Punk as a fashion had passed. New Romantics had taken over, Thatcher had snatched an election after The Falklands, Greenham Common was protested, the Miners were about to get fucked over and, by extension, the whole Trade Union movement, unemployment had gone past 2 million. Jubilee Hall, opposite the Houses of Parliament on the South Bank, was once home to the Greater London Council, run by “Red” Ken Livingstone. They had a huge banner facing Parliament which they updated weekly with the latest unemployment figures. It got to 4 million. Thatcher eventually scrapped the GLC and all the other City Councils nationally because they were Labour controlled. Fuck the poor, basically.

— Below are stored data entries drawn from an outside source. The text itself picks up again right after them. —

(* ===== verification/NetThm.v ===== *)
(** What the functions of [Net] do: memory byte by byte, the packets of the pools
    and the heap with their contents, and the frame [ethernet_output] hands to the
    driver. *)
From stdpp Require Import base tactics numbers list gmap.
From S2P Require Import Prelude Words Def Checksum Memp PbufMem PbufThm PbufOps Net.

(** ** Memory *)

Lemma length_mem_read a n m : length (mem_read a n m) = n.
Proof. unfold mem_read. by rewrite length_fmap, length_seq. Qed.

Lemma mem_read_lookup a n m i : (i < n)%nat → mem_read a n m !! i = Some (m (a + Z.of_nat i)).
Proof. intros Hi. unfold mem_read. by rewrite list_lookup_fmap, lookup_seq_lt. Qed.

(** The memories agree but for the bytes from [lo] to below [hi]. *)
Definition off (lo hi : Z) (m m' : memory) : Prop := ∀ x, x < lo ∨ hi ≤ x → m' x = m x.

Lemma off_refl lo hi m : off lo hi m m.
Proof. by intros x Hx. Qed.

Lemma off_trans lo hi m1 m2 m3 : off lo hi m1 m2 → off lo hi m2 m3 → off lo hi m1 m3.
Proof. intros H1 H2 x Hx. by rewrite H2, H1. Qed.

Lemma off_wider lo hi lo' hi' m m' : off lo hi m m' → lo' ≤ lo → hi ≤ hi' → off lo' hi' m m'.
Proof. intros Ho ?? x Hx. apply Ho. lia. Qed.

Lemma mem_write_off a l m : off a (a + Z.of_nat (length l)) m (mem_write a l m).
Proof.
  intros x Hx. unfold mem_write. destruct (Z.ltb_spec x a); [done|].
  by rewrite lookup_ge_None_2 by lia.
Qed.

Lemma off_write a l lo hi m m' :
  off lo hi m m' → lo ≤ a → a + Z.of_nat (length l) ≤ hi → off lo hi m (mem_write a l m').
Proof. intros Ho ??. eapply off_trans; [done|]. eapply off_wider; [apply mem_write_off|done..]. Qed.

Lemma mem_read_off a n lo hi m m' : off lo hi m m' → a + Z.of_nat n ≤ lo ∨ hi ≤ a → mem_read a n m' = mem_read a n m.
Proof.
  intros Ho Hd. apply list_fmap_ext. intros i x Hx. apply lookup_seq in Hx as [-> Hi]. apply Ho. lia.
Qed.

Lemma mem_read_write a l m : mem_read a (length l) (mem_write a l m) = l.
Proof.
  apply list_eq_same_length with (length l); [done|by rewrite length_mem_read|]. intros i x y Hi Hx Hy.
  rewrite mem_read_lookup in Hx by done. injection Hx as <-. unfold mem_write.
  rewrite (proj2 (Z.ltb_ge _ _)) by lia. replace (Z.to_nat (a + Z.of_nat i - a)) with i by lia. by rewrite Hy.
Qed.

Lemma mem_read_written a n l m : length l = n → mem_read a n (mem_write a l m) = l.
Proof. intros <-. apply mem_read_write. Qed.

Lemma mem_read_app a n k m : mem_read a (n + k) m = mem_read a n m ++ mem_read (a + Z.of_nat n) k m.
Proof.
  unfold mem_read. rewrite seq_app, fmap_app. f_equal. simpl.
  replace (seq n k) with (Nat.add n <$> seq 0 k) by (rewrite fmap_add_seq; f_equal; lia). rewrite <-list_fmap_compose.
  apply list_fmap_ext. intros i x _. simpl. f_equal. lia.
Qed.

Lemma length_le_bytes n x : length (le_bytes n x) = n.
Proof. unfold le_bytes. by rewrite length_fmap, length_seq. Qed.

(** A 16-bit number in network order. *)
Definition be16 (x : Z) : list Z := [byte_at x 1; byte_at x 0].

Lemma le_bytes_htons x : 0 ≤ x < 65536 → le_bytes 2 (lwip_htons x) = be16 x.
Proof.
  intros Hx. rewrite htons_bytes by done. pose proof (byte_at_ok x 0). pose proof (byte_at_ok x 1). unfold byte_ok in *.
  unfold be16, le_bytes. cbn [seq fmap list_fmap]. rewrite !(byte_at_div (_ + _)) by lia.
  change (2 ^ (8 * Z.of_nat 0)) with 1. change (2 ^ (8 * Z.of_nat 1)) with 256. rewrite Z.div_1_r.
  f_equal; [|f_equal]; Z.div_mod_to_equations; lia.
Qed.

(** Writing keeps what was written elsewhere. *)
Lemma mem_read_write_other a n b l m :
  a + Z.of_nat n ≤ b ∨ b + Z.of_nat (length l) ≤ a → mem_read a n (mem_write b l m) = mem_read a n m.
Proof. intros Hd. eapply mem_read_off; [apply mem_write_off|lia]. Qed.

(** ** Packets *)

(** Lengths fit, and pbufs of MEMP_PBUF have their data elsewhere. *)
Definition shape (b : pbuf_s) : Prop :=
  0 ≤ b_tot_len b < 65536 ∧ (pbuf_get_allocsrc b = 1 → Z.land (b_type b) PBUF_TYPE_FLAG_STRUCT_DATA_CONTIGUOUS = 0).
Definition shaped (σ : bufs) : Prop := ∀ p b, σ !! p = Some b → shape b.

(** Pbufs with their data in their own memory. *)
Definition solid (σ : bufs) (l : list Z) : Prop := ∀ x b, x ∈ l → σ !! x = Some b → pbuf_get_allocsrc b ≠ 1.

Lemma shaped_insert σ p b : shaped σ → shape b → shaped (<[p := b]> σ).
Proof.
  intros Hw Hb q c. destruct (decide (q = p)) as [->|].
  - rewrite lookup_insert_eq. by intros [= <-].
  - rewrite lookup_insert_ne by done. apply Hw.
Qed.

Lemma shaped_release l σ : shaped σ → shaped (release l σ).1.
Proof.
  revert σ. induction l as [|x l IH]; intros σ Hw; simpl; [done|]. destruct (σ !! x) as [b|] eqn:Hb; [|done].
  destruct (b_ref b =? 1).
  - specialize (IH (delete x σ)). destruct (release l (delete x σ)) as [σ' k]. apply IH.
    intros p c [_ Hp]%lookup_delete_Some. by apply Hw in Hp.
  - apply shaped_insert; [done|]. by apply (Hw x b).
Qed.

Lemma shaped_grow n p σ : shaped σ → shaped (alter (grow n) p σ).
Proof.
  intros Hw q c. destruct (decide (q = p)) as [->|]; [|rewrite lookup_alter_ne by done; apply Hw].
  rewrite lookup_alter_eq. destruct (σ !! p) as [b|] eqn:Hb; [|done]. intros [= <-]. destruct (Hw p b Hb) as [_ Ht].
  split; [apply u16_range|exact Ht].
Qed.

Lemma lens_len_pos σ l tot rem x b : lens σ l tot rem → x ∈ l → σ !! x = Some b → 0 ≤ b_len b.
Proof.
  revert tot. induction l as [|y l IH]; intros tot; simpl; [by intros _ ?%elem_of_nil|].
  intros (c & Hc & _ & Hl & Hr) [->|Hx]%elem_of_cons Hb; [rewrite Hb in Hc; injection Hc as <-; lia|by eapply IH].
Qed.

(** A part of what was read. *)
Lemma mem_read_part a n m m' a' n' :
  mem_read a n m' = mem_read a n m → a ≤ a' → a' + Z.of_nat n' ≤ a + Z.of_nat n → mem_read a' n' m' = mem_read a' n' m.
Proof.
  intros E Hlo Hhi. apply list_fmap_ext. intros i x Hx. apply lookup_seq in Hx as [-> Hi]. simpl.
  assert (mem_read a n m' !! Z.to_nat (a' - a + Z.of_nat i) = mem_read a n m !! Z.to_nat (a' - a + Z.of_nat i)) as El by (by rewrite E).
  rewrite !mem_read_lookup in El by lia. injection El as El. by replace (a + Z.of_nat (Z.to_nat (a' - a + Z.of_nat i))) with (a' + Z.of_nat i) in El by lia.
Qed.

(** ** What releasing a packet leaves *)

(** The pbufs that are left are as they were, with at most as many references. *)
Definition fewer (σ σ' : bufs) : Prop :=
  ∀ x b', σ' !! x = Some b' → ∃ b r, σ !! x = Some b ∧ b' = set_ref r b ∧ r ≤ b_ref b.

Lemma fewer_refl σ : fewer σ σ.
Proof. intros x b Hb. exists b, (b_ref b). split_and!; [done|by destruct b|done]. Qed.

Lemma fewer_trans σ1 σ2 σ3 : fewer σ1 σ2 → fewer σ2 σ3 → fewer σ1 σ3.
Proof.
  intros H12 H23 x b3 (b2 & r & Hb2 & -> & Hr)%H23. destruct (H12 x b2 Hb2) as (b1 & r' & Hb1 & -> & Hr'). exists b1, r. simpl in Hr.
  split_and!; [done|done|lia].
Qed.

So, a lot of the audience were the disaffected youth we’d heard all these songs about. Yeah, yeah, I know, that sounds like prissy, soft, middle-class Southern pansy. But it was true. I did grow up in the affluent South. Andover’s unemployment was so low one month, (34 people out of a total of 60,000), that my step-father, Guthrie, was interviewed as a member of the business community to explain this phenomena, on Radio 4! Chris and I signed-on when we first got to London and the first visit to the Fulham dole office was scary. It was grim. The interview booths had security glass. When I see footage of slums overseas I get the same sense of hopelessness that I got in that building.
Angry. And that’s what the UK Subs were. The sound was pretty dire, the tunes a bit samey, the vocals rough. “Tomorrow’s Girls” was fun. I had that with picture sleeve AND blue vinyl, nyah. People pogo-ed and jumped around. It was fun. Kids letting off steam. It reminded me of playing British Bulldog at judo classes when I was about 10.